Partway through with my fancy supplies  I've found that q-tips work just as well as tortillions for blending and they're a lot cheaper! Also, I hit the 3 week mark today with my broken wrist, and the doctors decided I can be in a smaller cast now!:clap: which is the one in the picture. The previous cast rubbed my skin raw so that's why my thumb looks so lovely:think:









And finished!


----------



## tinyliny

I usually photo my artwork on the floor, right next to a sliding glass door, but only when the sun is over the house on the other side, so not shining directly through that glass door. so, light is indirect.

also, be sure if you take with ipad or phone, that your device is perfectly parallel to the plane of the drawing, so no perspective lines (like your first photo of the bird drawing).

you may find you enjoy drawing on some colored paper, like gray or beige, so you can use both dark pencils and white ones.


----------



## RedDunPaint

tinyliny said:


> I usually photo my artwork on the floor, right next to a sliding glass door, but only when the sun is over the house on the other side, so not shining directly through that glass door. so, light is indirect.
> 
> also, be sure if you take with ipad or phone, that your device is perfectly parallel to the plane of the drawing, so no perspective lines (like your first photo of the bird drawing).
> 
> you may find you enjoy drawing on some colored paper, like gray or beige, so you can use both dark pencils and white ones.


Thanks for the tips! And my problem is that I often draw at night and like to take pictures when I finish it so I have no natural light:lol: If I'm taking official pictures to use to sell my art then I take the steps you recommended :mrgreen: For my art journal I'm just snapping pictures and calling it good ;-) 

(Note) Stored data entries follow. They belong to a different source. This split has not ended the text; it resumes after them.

(** X10: the price_map of a returned valuation has one entry for every
    injection date, withdrawal date, the contract start and the contract
    end, and for no other date; its dates are strictly ascending (no date
    twice); and looking a date up in it gives the interpolated price of
    that date. *)
Theorem price_map_covers_all_dates (self : GasStoragePricer)
    (injection_dates withdrawal_dates : list datetime)
    (rate max_volume : Q) (contract_start contract_end : datetime)
    (res : ValuationResult) :
  optimize_storage_strategy self injection_dates withdrawal_dates
    rate max_volume contract_start contract_end = Ok res ->
  StronglySorted Z.lt (map fst (price_map res)) /\
  (forall d, In d (map fst (price_map res)) <->
             In d injection_dates \/ In d withdrawal_dates \/
             d = contract_start \/ d = contract_end) /\
  (forall d, In d (map fst (price_map res)) ->
             exists p, getitem (price_map res) d = Ok p /\
                       interpolate_price self d = Ok p).
Proof.
  intros Hres.
  apply optimize_storage_strategy_shape in Hres
    as (ips & wps & end_price & _ & _ & Hpm & _).
  apply resolved_keys in Hpm as [Hk Hv]. rewrite Hk.
  split; [apply sorted_set_sorted|]. split.
  - intros d. rewrite sorted_set_In, !in_app_iff. simpl. intuition.
  - intros d Hd. apply (getitem_ok self); [exact Hv|]. now rewrite Hk.
Qed.

Lemma price_map_covers_all_dates_witness :
  exists res,
    optimize_for example_pricer example_contract = Ok res /\
    StronglySorted Z.lt (map fst (price_map res)).
Proof.
  eexists. split.
  - vm_compute. reflexivity.
  - apply (price_map_covers_all_dates example_pricer
             [jan 2; jan 3] [jan 10] 60 100 (jan 1) (jan 11) _ eq_refl).
Defined.

(** ** The constructor *)



Lemma sorted_unique_perm_eq (l1 l2 : list row) :
  StronglySorted (rel_of date_le) l1 ->
  StronglySorted (rel_of date_le) l2 ->
  NoDup (map Dates l1) ->
  Permutation l1 l2 ->
  l1 = l2.
Proof.
  intros Hs1. revert l2.
  induction Hs1 as [|a t1 Hs1 IH Ha]; intros l2 Hs2 Hnd Hperm.
  - now apply Permutation_nil in Hperm.
  - destruct l2 as [|b t2].
    { apply Permutation_sym, Permutation_nil in Hperm. discriminate. }
    assert (Hab : a = b).
    { apply (unique_date_row (a :: t1)); [exact Hnd|now left| |].
      - apply (Permutation_in _ (Permutation_sym Hperm)). now left.
      - assert (Hb : In b (a :: t1))
          by (apply (Permutation_in _ (Permutation_sym Hperm)); now left).
        assert (Ha' : In a (b :: t2))
          by (apply (Permutation_in _ Hperm); now left).
        pose proof (sorted_head_least a t1 (SSorted_cons a Hs1 Ha) b Hb).
        pose proof (sorted_head_least b t2 Hs2 a Ha'). lia. }
    subst b. f_equal.
    apply IH.
    + now apply StronglySorted_inv in Hs2.
    + now inversion Hnd.
    + now apply Permutation_cons_inv in Hperm.
Qed.

(** X12: with unique dates the order of the rows given to the constructor
    does not matter: two series with the same rows give the same pricer,
    hence the same interpolated prices and the same valuations. *)
Theorem constructor_ignores_row_order (data data' : list row) (cost : Q) :
  NoDup (map Dates data) ->
  Permutation data data' ->
  __init__ data cost = __init__ data' cost.
Proof.
  intros Hnd Hperm. unfold __init__. f_equal.
  apply sorted_unique_perm_eq.
  - apply sort_values_sorted.
  - apply sort_values_sorted.
  - now apply sort_values_NoDup.
  - eapply perm_trans; [apply Permutation_sym, stable_sort_perm|].
    eapply perm_trans; [exact Hperm|apply stable_sort_perm].
Qed.

Lemma constructor_ignores_row_order_witness :
  __init__ two_points (1#100) = __init__ two_points_reversed (1#100).
Proof.
  apply constructor_ignores_row_order.
  - exact two_points_NoDup.
  - apply perm_swap.
Defined.

(** ** The cost rate *)



(** ** Storage cost of a schedule in two parts *)




(** ** Interpolated prices between their two neighbours *)


(** C7. When ours and theirs are blobs that both differ from the base blob
    but carry the same oid, and the three modes are known, the entry for
    the path has that oid and the merged mode, and nothing external is
    called: no text merge, no resolver, no write. *)
Theorem both_sides_identical_change
        (a : MergeTree.args) (filepath : string)
        (o b t : WalkerEntry.t) (w : World) :
  WalkerEntry.type o = "blob" ->
  WalkerEntry.type b = "blob" ->
  WalkerEntry.type t = "blob" ->
  modified (Some o) (Some b) = true ->
  modified (Some t) (Some b) = true ->
  WalkerEntry.oid o = WalkerEntry.oid t ->
  WalkerEntry.mode b <> 0%Z ->
  WalkerEntry.mode o <> 0%Z ->
  WalkerEntry.mode t <> 0%Z ->
  map a filepath (Some o) (Some b) (Some t) w
  = (Return
       (Some (TreeEntry.mk
                (Some (if (WalkerEntry.mode b =? WalkerEntry.mode o)%Z
                       then WalkerEntry.mode t else WalkerEntry.mode o))
                (basename filepath) (WalkerEntry.oid o) "blob")),
     w).
Proof.
  intros Ho Hb Ht Hours Htheirs Hoid Hmb Hmo Hmt.
  unfold map. rewrite Hours, Htheirs.
  unfold has_type. rewrite Ho, Hb, Ht. simpl.
  apply mergeBlobs_shortcut. simpl. unfold shortcut. simpl.
  apply Z.eqb_neq in Hmb, Hmo, Hmt. rewrite Hmb, Hmo, Hmt. simpl.
  apply string_eqb_true in Hoid. rewrite Hoid. reflexivity.
Qed.

(** Past the shortcut and after an unclean text merge, [mergeBlobs] is the
    resolver block followed by the write. *)
Lemma mergeBlobs_unclean (a : MergeBlobs.args) (w : World) :
  shortcut (MergeBlobs.path a) (MergeBlobs.ours a) (MergeBlobs.base a)
           (MergeBlobs.theirs a) = None ->
  MergeFile.cleanMerge (mergeFile (text_merge_call a)) = false ->
  mergeBlobs a w
  = bind (resolve_conflict a
            (MergeFile.mergedText (mergeFile (text_merge_call a))))
         (fun awaitedMergedText =>
            match awaitedMergedText with
            | None => ret None
            | Some text => write_merged_blob hashObject a text
            end)
         (emit (MergeFileCalled (text_merge_call a)) w).
Proof.
  intros Hcut Hclean. unfold mergeBlobs. rewrite Hcut.
  unfold bind at 1. unfold callMergeFile. rewrite Hclean. reflexivity.
Qed.

(** C8. When the text merge is not clean and the resolver returns an empty
    or falsy text, the result for the path is absent, the store is what it
    was, and no write was asked for: the text merger and the resolver are
    the only external calls. *)
Theorem resolver_returns_empty
        (a : MergeBlobs.args) (callback : ConflictResolver)
        (fullpath : string) (text : option string) (w : World) :
  shortcut (MergeBlobs.path a) (MergeBlobs.ours a) (MergeBlobs.base a)
           (MergeBlobs.theirs a) = None ->
  MergeFile.cleanMerge (mergeFile (text_merge_call a)) = false ->
  MergeBlobs.asyncMergeConflictCallback a = Some callback ->
  conflict_fullpath (MergeBlobs.ours a) (MergeBlobs.base a)
                    (MergeBlobs.theirs a) = Some fullpath ->
  callback (MergeFile.mergedText (mergeFile (text_merge_call a))) fullpath
  = Resolves text ->
  truthy_text text = false ->
  mergeBlobs a w
  = (Return None,
     mkWorld (store w)
             (trace w
              ++ [MergeFileCalled (text_merge_call a);
                  ResolverCalled
                    (MergeFile.mergedText (mergeFile (text_merge_call a)))
                    fullpath])).
Proof.
  intros Hcut Hclean Hcb Hpath Hres Htext.
  rewrite mergeBlobs_unclean by assumption.
  unfold bind, resolve_conflict. rewrite Hpath, Hcb, Hres, Htext.
  unfold ret, emit. simpl. rewrite <- app_assoc. reflexivity.
Qed.
(** * khos-file-editor: the synchronization and persistence logic of the two
      [Editor] components, embedded in Rocq.

    The repository has two variants of one React component:
    - the remote variant (Supabase row store and storage bucket), and
    - the local variant (browser [localStorage] through [useLocalStorage]).

    The handlers of both are embedded as programs of a small state monad
    over the component state, the environment (the Supabase client or the
    browser) and, for the remote variant, the log of the calls that were
    issued together with their answers. *)

From stdpp Require Import gmap list strings.
From Stdlib Require Import NArith Ascii DecimalString DecimalPos.

Local Open Scope N_scope.

(** ** ECMAScript strings and the [String]/[Number]/[Array] methods in use *)

Module JS.

(** A JavaScript string is a finite sequence of 16-bit code units. *)
Definition jsstring : Type := list N.

(** The code units of an ASCII literal of the source. *)
Fixpoint js (s : string) : jsstring :=
  match s with
  | EmptyString => []
  | String a s' => N_of_ascii a :: js s'
  end.

(** ECMAScript [WhiteSpace]: TAB, VT, FF, ZWNBSP and the category Zs. *)
Definition isWhiteSpace (c : N) : bool :=
  (c =? 0x0009) || (c =? 0x000B) || (c =? 0x000C) || (c =? 0xFEFF)
  || (c =? 0x0020) || (c =? 0x00A0) || (c =? 0x1680)
  || ((0x2000 <=? c) && (c <=? 0x200A))
  || (c =? 0x202F) || (c =? 0x205F) || (c =? 0x3000).

(** ECMAScript [LineTerminator]: LF, CR, LS, PS. *)
Definition isLineTerminator (c : N) : bool :=
  (c =? 0x000A) || (c =? 0x000D) || (c =? 0x2028) || (c =? 0x2029).

Definition isTrimmed (c : N) : bool := isWhiteSpace c || isLineTerminator c.

(** [String.prototype.trimStart], [trimEnd] and [trim]. *)
Fixpoint trimStart (s : jsstring) : jsstring :=
  match s with
  | [] => []
  | c :: s' => if isTrimmed c then trimStart s' else s
  end.

Definition trimEnd (s : jsstring) : jsstring :=
  reverse (trimStart (reverse s)).

Definition trim (s : jsstring) : jsstring := trimEnd (trimStart s).

(** [ToBoolean] on a string: only the empty string is falsy. *)
Definition truthy (s : jsstring) : bool :=
  match s with
  | [] => false
  | _ :: _ => true
  end.

(** [ToBoolean] on a possibly [undefined] string. *)
Definition truthy_opt (o : option jsstring) : bool :=
  match o with
  | None => false
  | Some s => truthy s
  end.
(** ** [AlertService.updateAlert] *)

Definition updateAlert (alertId : string) (updateAlertParams : UpdateAlertParams)
  : M (list Alert) Alert :=
  alert <- findOne alertId ;;
  alert <- match updateType updateAlertParams with
           | IGNORE =>
               a <- read_status alert ;;
               if bool_decide (status a = IGNORED) then
                 throw (Error409Conflict "Alert is already being ignored.")
               else if bool_decide (status a = RESOLVED) then
                 throw (Error409Conflict "Alert is resolved and cannot be ignored.")
               else ret (set_status a IGNORED)
           | UNIGNORE =>
               a <- read_status alert ;;
               if bool_decide (status a <> IGNORED) then
                 throw (Error409Conflict "Alert is currently not ignored.")
               else ret (set_status a OPEN)
           | RESOLVE =>
               a <- read_status alert ;;
               if bool_decide (status a = RESOLVED) then
                 throw (Error409Conflict "Alert is already resolved.")
               else if bool_decide (status a = IGNORED) then
                 throw (Error409Conflict "Alert is ignored and cannot be resolved.")
               else
                 ret (set_resolutionMessage (set_status a RESOLVED)
                        match params_resolutionMessage updateAlertParams with
                        | Some m => if bool_decide (trim m = "") then None else Some (trim m)
                        | None => None
                        end)
           | UNRESOLVE =>
               a <- read_status alert ;;
               if bool_decide (status a <> RESOLVED) then
                 throw (Error409Conflict "Alert is currently not resolved.")
               else ret (set_status a OPEN)
           | UnrecognizedUpdateType _ =>
               throw (Error500InternalServer "Unknown update type.")
           end ;;
  update alertId alert ;;
  ret alert.
(** * The training pipeline runner

    A shallow embedding of [pipeline/training_pipeline.py]:

<<
    from src.data_processing import DataProcessing
    from src.model_training import Model_Training

    if __name__ == "__main__":
        data_processor = DataProcessing("artifacts/raw/data.csv")
        data_processor.run()

        trainer =  Model_Training()
        trainer.run()
>>

    The two classes live in modules that are not part of this file; they are
    kept opaque.  Every operation the script performs on them (the two
    imports, the two constructor calls, the two [run] calls) is a function of
    an environment record that may change the outside world, return an
    object, or raise.  The script itself is written in a small monad that
    threads the world and a log of the calls the script makes, and in which
    a raised exception skips the rest of the statements.  The world is kept
    when an exception is raised: what a collaborator did before it failed
    stays done. *)

From Stdlib Require Import String List ZArith Bool Lia.
Import ListNotations.
Local Open Scope string_scope.
Local Open Scope list_scope.

(** ** Exceptions and the interpreter's exit status *)

(** The argument of [SystemExit]: [sys.exit()] gives [None], [sys.exit(3)]
    an integer, [sys.exit("msg")] any other object. *)
Inductive exit_code : Type :=
| CodeNone
| CodeInt (n : Z)
| CodeObject (repr : string).

(** A raised exception.  [SystemExit] is singled out because the
    interpreter treats it differently when nothing catches it; every other
    exception is kept by class name and message. *)
Inductive exn : Type :=
| SystemExit (code : exit_code)
| PyExc (cls : string) (msg : string).

Definition is_SystemExit (e : exn) : bool :=
  match e with
  | SystemExit _ => true
  | PyExc _ _ => false
  end.

(** The status of a process that ends on an uncaught [SystemExit].  No
    code is status zero; an object that is not an integer is printed and
    the status is one.  An integer code is converted to a C integer (minus
    one when it does not fit in 64 bits) and handed to [exit], and the
    parent process sees its low eight bits: [sys.exit(256)] ends with
    status 0, [sys.exit(-1)] and [sys.exit(2**64)] with status 255. *)
Definition systemexit_status (c : exit_code) : Z :=
  match c with
  | CodeNone => 0
  | CodeInt n =>
      if (- 2 ^ 63 <=? n)%Z && (n <? 2 ^ 63)%Z then (n mod 256)%Z else 255
  | CodeObject _ => 1
  end.

(** How the process ends: by [exit] with a status, or killed by a signal. *)
Inductive termination : Type :=
| Exits (status : Z)
| Killed_by (signal : Z).

Definition SIGINT : Z := 2.
Lemma while_unfold : forall s,
  while_ s =
  if cond s then
    match body s with
    | (Some a, s') => (Some a, s')
    | (None, s') => while_ s'
    end
  else (None, s).
Proof.
  intros s. unfold while_.
  change (iter (S (mu s)) s) with
    (if cond s then
       match body s with
       | (Some a, s') => (Some a, s')
       | (None, s') => iter (mu s) s'
       end
     else (None, s)).
  destruct (cond s) eqn:Hc; [|reflexivity].
  destruct (body s) as [[a|] s'] eqn:Hb; [reflexivity|].
  pose proof (mu_decreases s s' Hc Hb).
  apply iter_enough; lia.
Qed.

(** A loop that falls through does so at a state where its condition is
    false. *)
Lemma while_none_exits : forall s s', while_ s = (None, s') -> cond s' = false.
Proof.
  intros s. remember (mu s) as n eqn:E. revert s E.
  induction n as [n IH] using lt_wf_ind. intros s -> s' H.
  rewrite while_unfold in H. destruct (cond s) eqn:C.
  - destruct (body s) as [[a|] s1] eqn:B; [discriminate|].
    apply (IH (mu s1)) with (s := s1); auto.
  - inversion H; subst. exact C.
Qed.
End While.

Arguments iter {St A} cond body fuel s.
Arguments while_ {St A} cond body mu s.
Arguments while_unfold {St A} cond body mu _ s.
Arguments while_none_exits {St A} cond body mu _ s s' _.

Section Invariants.
Variables St A : Type.
Variable cond : St -> bool.
Variable body : St -> option A * St.

(** A relation between states that every iteration respects is respected
    by the whole loop. *)
Lemma iter_preserves (R : St -> St -> Prop) :
  (forall s, R s s) ->
  (forall s1 s2 s3, R s1 s2 -> R s2 s3 -> R s1 s3) ->
  (forall s r s', cond s = true -> body s = (r, s') -> R s s') ->
  forall n s r s', iter cond body n s = (r, s') -> R s s'.
Proof.
  intros Hrefl Htrans Hstep.
  induction n as [|n IH]; intros s r s' H; simpl in H.
  - inversion H; subst. apply Hrefl.
  - destruct (cond s) eqn:Hc.
    + destruct (body s) as [[a|] s1] eqn:Hb.
      * inversion H; subst. eapply Hstep; eauto.
      * eapply Htrans; [eapply Hstep; eauto | eapply IH; eauto].
    + inversion H; subst. apply Hrefl.
Qed.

And I've been wanting to experiment with some dark paper and light pencils so the values are backwards. The in-between colors like gray would be fun too! But that means I'd have to buy different paper and pencils, so I'm just sticking with plain paper and pencils for now haha


----------



## RedDunPaint

It has been quite a while since I've posted my art on here...whoops :lol:

I have done quite a bit so I'm going to post a mass grouping of my work and then hopefully I can stay more updated...I have lots of pictures from my big trip to Europe that I want to paint and Christmas is coming up so I'm sure I will not be short of work!

I normally like to do progress shots and time lapses but since I'm posting so much this time I'm going to forego them. 

The Graphites:

These poodles were a commission piece. Thankfully my dog is part poodle so I was used to the frizzy, curly hair!









And I bred my budgies and raised 5 beautiful chicks! I gave a graphite drawing (aka 30 minute sketch lol) of each chick with all their info as a "going away" gift. All the chicks found amazing home and I get to bird-sit so I can see them again. I also got to keep one for myself! 

Pictures because they're too cute (Izzy laid 8 eggs but only 5 were fertile thank goodness. An average clutch size is 4-6 so 8 would have been a challenge. I would've handfed some. I ended up handfeeding the youngest, Delta, anyways haha)









And the drawings...









A wonderful family from my stable adopted Hamilton and Sequoia so they tells me about them every time we're riding at the same time!









Didn't really care for how Delta's turned out but can't share the good without sharing the bad, right?









And I get to keep Echo but I did a drawing of him for myself ;-)









Back to my love of drawing horses...I love how this one turned out!


----------



## RedDunPaint

Haha there were so many pictures I exceeded the max limit so have to post the rest here!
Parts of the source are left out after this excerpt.